If you think men have greater success than women when it comes to saving and investing one’s money, a study from Fidelity may surprise you.
When asked who they believed made the better investor this past year, even women thought they would not outperform men, with only 9% choosing women. But an analysis of more than eight million clients from Fidelity shows women actually tend to outperform men when it comes to generating a return on their investments.
Regardless of education levels, personal or professional achievements, many women still have doubts about their ability to invest effectively. When asked what financial life skills they wished they learned earlier, the number one answer was “how to invest and make the most of my money.”
But findings show women have learned far more than they realize. Fidelity Investments client data analysis shows on average, women performed better than men when it comes to investing by 40 basis points, or 0.4%. At first glance this may appear to be a minor difference, but can have a significant impact over time.
Fidelity’s analysis also found that when comparing annual savings rates, women come out on top. Looking specifically at workplace retirement accounts, women consistently saved a higher percentage of their paychecks than their male counterparts at every salary level. Women saved an annual average of 9% of their paychecks, compared to an average of 8.6% saved by their male counterparts. Looking at accounts outside of workplace savings, such as IRAs and brokerage, the data showed that in proportion to their account balances, women saved more. Women added an average of 12.4% to their account balance, compared to 11.6% for men.
Over the past three years, Fidelity has seen the number of women investing their money with the firm grow significantly—by 19%, to more than 12 million.NEXT: Women’s skills and strengths
Despite their own perceptions that they may not be prepared to manage their personal finances, when women invest, Fidelity’s customer analysis shows many of the characteristics some view as being inherently female are actually factors that may be helping women see strong returns on their investments.
For example, women plan with purpose and think holistically.
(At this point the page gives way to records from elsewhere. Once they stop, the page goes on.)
Lemma INSERTS_REGEX_eq :
  INSERTS_REGEX = NCls is_ascii_ws :: NOpen 1 :: NPlus is_ascii_digit :: NClose 1
    :: NLit " "%char :: NLit "i"%char :: map NLit (lstr "nsertion")
    ++ [NOpt "s"%char; NPlus is_dot; NEol].
Proof. reflexivity. Qed.

Lemma DELETES_REGEX_eq :
  DELETES_REGEX = NCls is_ascii_ws :: NOpen 1 :: NPlus is_ascii_digit :: NClose 1
    :: NLit " "%char :: NLit "d"%char :: map NLit (lstr "eletion")
    ++ [NOpt "s"%char; NPlus is_dot; NEol].
Proof. reflexivity. Qed.

Lemma lstr_comma (x : str) : lstr ", " ++ x = ","%char :: " "%char :: x.
Proof. reflexivity. Qed.

Lemma lstr_insertion (x : str) :
  lstr " insertion" ++ x = " "%char :: "i"%char :: lstr "nsertion" ++ x.
Proof. reflexivity. Qed.

Lemma lstr_deletion (x : str) :
  lstr " deletion" ++ x = " "%char :: "d"%char :: lstr "eletion" ++ x.
Proof. reflexivity. Qed.

Lemma clause_some_app (word sign : string) (d : str) (b : bool) (x : str) :
  clause word sign (Some (d, b)) ++ x = lstr ", " ++ d ++ lstr word ++ plural b ++ lstr sign ++ x.
Proof. simpl. rewrite <- !app_assoc. reflexivity. Qed.

Lemma count_ok_number (d : str) (b : bool) :
  count_ok (Some (d, b)) = true -> is_number d = true /\ (dec_value d <= U32_MAX)%N.
Proof.
  simpl. intros H. apply andb_true_iff in H as [H1 H2]. split; [exact H1|].
  apply N.leb_le. exact H2.
Qed.

Lemma forallb_is_dot_number (d : str) : is_number d = true -> forallb is_dot d = true.
Proof. intros H. apply forallb_is_dot, is_number_no_nl, H. Qed.

Lemma clause_dots (word sign : string) (o : option (str * bool)) :
  count_ok o = true -> forallb is_dot (lstr word) = true -> forallb is_dot (lstr sign) = true ->
  forallb is_dot (clause word sign o) = true.
Proof.
  intros Ho Hw Hs. destruct o as [[d b]|]; [|reflexivity].
  apply count_ok_number in Ho as [Hd _]. unfold clause.
  rewrite !forallb_app, Hw, Hs, (forallb_is_dot_number d Hd).
  destruct b; reflexivity.
Qed.

Lemma files_skip_indent (pos k : nat) (s : str) :
  search_from FILES_REGEX pos (indent k ++ s) = search_from FILES_REGEX (pos + k) s.
Proof.
  unfold indent. rewrite search_from_skip_app, repeat_length; [reflexivity|].
  intros j Hj. rewrite repeat_length in Hj. rewrite skipn_repeat'.
  destruct (k - j) as [|m] eqn:E; [lia|].
  rewrite FILES_REGEX_eq. apply mt_group_none. reflexivity.
Qed.

Lemma files_hit (k : nat) (fd : str) (pf : bool) (tl : str) :
  is_number fd = true -> tl <> [] -> ~ In nl tl ->
  one_match FILES_REGEX (indent k ++ fd ++ lstr " file" ++ plural pf ++ lstr " changed" ++ tl)
  = Ok fd.
Proof.
  intros Hfd Htl Hn. apply is_number_spec in Hfd as [Hne Hd].
  apply (one_match_mid _ _ _ _ k (k + length fd));
    [|unfold indent; rewrite repeat_length; reflexivity
     |unfold indent; rewrite repeat_length; reflexivity].
  unfold captures. rewrite files_skip_indent. apply search_from_hit.
  rewrite FILES_REGEX_eq.
  change (lstr " file" ++ plural pf ++ lstr " changed" ++ tl)
    with (" "%char :: lstr "file" ++ plural pf ++ lstr " changed" ++ tl).
  rewrite mt_digits_lit by (assumption || reflexivity).
  rewrite mt_lit_cons, mt_lits_app. destruct pf.
  - change (plural true ++ lstr " changed" ++ tl) with ("s"%char :: lstr " changed" ++ tl).
    apply mt_opt_take. rewrite mt_lits_app. rewrite mt_dots_eol by assumption. reflexivity.
  - change (plural false ++ lstr " changed" ++ tl) with (" "%char :: lstr "changed" ++ tl).
    rewrite mt_opt_skip by reflexivity.
    change (" "%char :: lstr "changed" ++ tl) with (lstr " changed" ++ tl).
    rewrite mt_lits_app. rewrite mt_dots_eol by assumption. reflexivity.
Qed.




Lemma clause_run_zero (word sign : string) (o : option (str * bool)) (x : str) :
  run is_ascii_digit x = 0 -> run is_ascii_digit (clause word sign o ++ x) = 0.
Proof. intros H. destruct o as [[d b]|]; [reflexivity|exact H]. Qed.

Lemma inserts_of_stats_line (k : nat) (fd : str) (pf : bool) (ins del : option (str * bool)) :
  is_number fd = true -> count_ok ins = true -> count_ok del = true ->
  one_match INSERTS_REGEX (stats_line k fd pf ins del) =
  match ins with
  | Some (d, _) => Ok d
  | None => Err (NoMatch INSERTS_REGEX (stats_line k fd pf ins del))
  end.
Proof.
  intros Hfd Hi Hd. destruct ins as [[id pi]|].
  - pose proof (count_ok_number _ _ Hi) as [Hid _].
    set (U := indent k ++ fd ++ lstr " file" ++ plural pf ++ lstr " changed" ++ lstr ", ").
    assert (E : stats_line k fd pf (Some (id, pi)) del
                = U ++ id ++ lstr " insertion" ++ plural pi ++ lstr "(+)"
                  ++ clause " deletion" "(-)" del).
    { unfold stats_line, U. rewrite clause_some_app. rewrite <- !app_assoc. reflexivity. }
    rewrite E. apply (one_match_mid _ _ _ _ (length U) (length U + length id));
      [|reflexivity|reflexivity].
    rewrite <- E. unfold captures, stats_line. rewrite INSERTS_REGEX_eq.
    rewrite files_prefix_skip by (try assumption; try reflexivity).
    rewrite clause_some_app, lstr_comma, lstr_insertion.
    rewrite clause_hit.
    + repeat f_equal; unfold U; rewrite !length_app; simpl; lia.
    + exact Hid.
    + discriminate.
    + reflexivity.
    + apply forallb_is_dot. rewrite forallb_app.
      rewrite clause_dots by (try assumption; reflexivity). reflexivity.
  - unfold one_match, captures. unfold stats_line at 1. rewrite INSERTS_REGEX_eq.
    rewrite files_prefix_skip by (try assumption; try reflexivity;
                                  apply clause_run_zero; destruct del as [[? ?]|]; reflexivity).
    cbn [clause app]. destruct del as [[dd pd]|]; [|reflexivity].
    pose proof (count_ok_number _ _ Hd) as [Hdd _].
    unfold clause. rewrite lstr_comma, lstr_deletion, <- (app_nil_r (lstr "(-)")).
    rewrite clause_miss.
    + reflexivity.
    + exact Hdd.
    + reflexivity.
    + destruct pd; reflexivity.
    + reflexivity.
Qed.

Lemma deletes_of_stats_line (k : nat) (fd : str) (pf : bool) (ins del : option (str * bool)) :
  is_number fd = true -> count_ok ins = true -> count_ok del = true ->
  one_match DELETES_REGEX (stats_line k fd pf ins del) =
  match del with
  | Some (d, _) => Ok d
  | None => Err (NoMatch DELETES_REGEX (stats_line k fd pf ins del))
  end.
Proof.
  intros Hfd Hi Hd.
  assert (Hskip : forall x, run is_ascii_digit x = 0 ->
            search_from DELETES_REGEX
              (length (indent k ++ fd ++ lstr " file" ++ plural pf ++ lstr " changed"))
              (clause " insertion" "(+)" ins ++ x)
            = search_from DELETES_REGEX
                (length (indent k ++ fd ++ lstr " file" ++ plural pf ++ lstr " changed"
                         ++ clause " insertion" "(+)" ins)) x).
  { intros x Hx. destruct ins as [[id pi]|].
    - pose proof (count_ok_number _ _ Hi) as [Hid _].
      rewrite clause_some_app, lstr_comma, lstr_insertion, DELETES_REGEX_eq.
      rewrite clause_miss; try assumption; try reflexivity.
      + f_equal. rewrite !length_app. simpl. rewrite !length_app. lia.
      + destruct pi; reflexivity.
    - cbn [clause app]. rewrite app_nil_r. reflexivity. }
  destruct del as [[dd pd]|].
  - pose proof (count_ok_number _ _ Hd) as [Hdd _].
    set (U := indent k ++ fd ++ lstr " file" ++ plural pf ++ lstr " changed"
              ++ clause " insertion" "(+)" ins ++ lstr ", ").
    assert (E : stats_line k fd pf ins (Some (dd, pd))
                = U ++ dd ++ lstr " deletion" ++ plural pd ++ lstr "(-)" ++ []).
    { unfold stats_line, U. unfold clause at 2. rewrite app_nil_r, <- !app_assoc.
      reflexivity. }
    rewrite E. apply (one_match_mid _ _ _ _ (length U) (length U + length dd));
      [|reflexivity|reflexivity].
    rewrite <- E. unfold captures, stats_line.
    rewrite DELETES_REGEX_eq.
    rewrite files_prefix_skip by (try assumption; try reflexivity;
                                  apply clause_run_zero; reflexivity).
    rewrite <- DELETES_REGEX_eq. rewrite Hskip by reflexivity.
    rewrite <- (app_nil_r (clause " deletion" "(-)" (Some (dd, pd)))).
    rewrite clause_some_app, lstr_comma, lstr_deletion, DELETES_REGEX_eq.
    rewrite clause_hit.
    + repeat f_equal; unfold U; rewrite !length_app; simpl; lia.
    + exact Hdd.
    + discriminate.
    + reflexivity.
    + apply forallb_is_dot. reflexivity.
  - unfold one_match, captures. unfold stats_line at 1.
    rewrite DELETES_REGEX_eq.
    rewrite files_prefix_skip by (try assumption; try reflexivity;
                                  apply clause_run_zero; reflexivity).
    rewrite <- DELETES_REGEX_eq. cbn [clause]. rewrite Nat.add_0_l.
    rewrite Hskip by reflexivity. reflexivity.
Qed.

Lemma count_stat (rx : regex) (l : str) (o : option (str * bool)) :
  count_ok o = true ->
  one_match rx l = match o with Some (d, _) => Ok d | None => Err (NoMatch rx l) end ->
  unwrap_or_default (parse_stat rx (Some l)) = count_value o.
Proof.
  intros Ho H. unfold parse_stat. rewrite H. destruct o as [[d b]|]; [|reflexivity].
  apply count_ok_number in Ho as [Hd Hle]. cbn [unwrap_or_default count_value].
  rewrite parse_u32_number by assumption. reflexivity.
Qed.

Lemma stats_line_stats (k : nat) (fd : str) (pf : bool) (ins del : option (str * bool)) :
  is_number fd = true -> (dec_value fd <= U32_MAX)%N ->
  count_ok ins = true -> count_ok del = true -> (ins <> None \/ del <> None) ->
  non_stats (stats_line k fd pf ins del) = false
  /\ unwrap_or_default (parse_stat FILES_REGEX (Some (stats_line k fd pf ins del))) = dec_value fd
  /\ unwrap_or_default (parse_stat INSERTS_REGEX (Some (stats_line k fd pf ins del)))
     = count_value ins
  /\ unwrap_or_default (parse_stat DELETES_REGEX (Some (stats_line k fd pf ins del)))
     = count_value del.
Proof.
  intros Hfd Hle Hi Hd Hsome.
  assert (Hf : one_match FILES_REGEX (stats_line k fd pf ins del) = Ok fd).
  { apply files_hit; [exact Hfd| |].
    - destruct Hsome as [Hs|Hs].
      + destruct ins as [[? ?]|]; [discriminate|congruence].
      + destruct del as [[? ?]|]; [|congruence].
        destruct (clause " insertion" "(+)" ins); discriminate.
    - apply forallb_is_dot. rewrite forallb_app, !clause_dots by (assumption || reflexivity).
      reflexivity. }
  unfold non_stats, parse_stat at 1 4. rewrite Hf. cbn [is_err andb unwrap_or_default].
  rewrite parse_u32_number by assumption.
  split; [reflexivity|]. split; [reflexivity|].
  split; apply count_stat; try assumption.
  - apply inserts_of_stats_line; assumption.
  - apply deletes_of_stats_line; assumption.
Qed.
Women often build financial plans in terms of life goals for themselves or their families, rather than focusing on performance alone. Women tend to hold a more long-term, conservative view with their investments, tending to buy and hold stocks, versus taking quick action during market fluctuations.
Women take on less risk. They are more likely to have their savings allocated in a more age-based allocation of investments than their male counterparts. Looking specifically at Fidelity retirement savings accounts over the last three years, the percentage of women allocated appropriately for their age has increased by approximately 40%. Furthermore, fewer women have their savings fully invested in equities than men (which could represent too much risk and not enough diversification); and women are more likely to invest in target-date funds, ensuring they are well diversified.
Women practice patience. When comparing likelihood to buy/sell stocks, Fidelity’s client data revealed that men are 35% more likely to make trades than women. Furthermore, men who trade made an average of 55% more trades in 2016 than their female counterparts.
Fidelity’s experience has shown that taking part in live and digital events designed as part of the firm’s women’s education program can be a catalyst to taking action. Fidelity has seen a 25% increase year-over-year in the number of guidance interactions among women participating in these opportunities.
“The results of Fidelity’s latest analysis reinforces that women too often underestimate their strengths as savers and investors,” says Alexandra Taussig, senior vice president of women investors at Fidelity. “It’s time to celebrate our abilities and maximize them by making a commitment to get more involved with our money.”NEXT: Women want more financial education
Fidelity research among professional women across the country shows there’s no shortage of interest in learning more about financial management and investment choices, with more than 90% saying they want to learn more about financial planning. For many, this stems from a need to play ‘catch up,’ with a majority reporting a lack of opportunity to learn financial skills earlier in life.
While parents remain the top source of financial advice for most women, only 20% said they felt well-prepared by their parents to manage their finances as an adult. Even fewer said they learned about these topics in school. Only 24% learned about budgeting and setting financial goals; 14% said they learned about investing. Overall, only 9% of women said their education through high school left them well-prepared to manage personal finances as an adult. A slightly better 10% said this of their college education.
Today, 88% of women say more financial education would provide them with greater confidence in managing their money. When asked what they would most like to learn with 60 minutes of professional financial advice, women across all generations listed ‘learning more about how to invest my money’ as their No. 1 choice.
But many still hesitate to reach out for help. Women across all generations are less likely to reach out to an adviser than men, with six out of 10 saying they have never consulted with a financial professional. Among this group, the top reason why was feeling like they didn’t have enough money. Other barriers holding women back from addressing their finances: not knowing where to start and simply not making it a priority.Results of the survey are based on an online omnibus conducted among a demographically representative U.S. sample of 2,995 adults comprising 1,496 men and 1,499 women 18 years of age and older.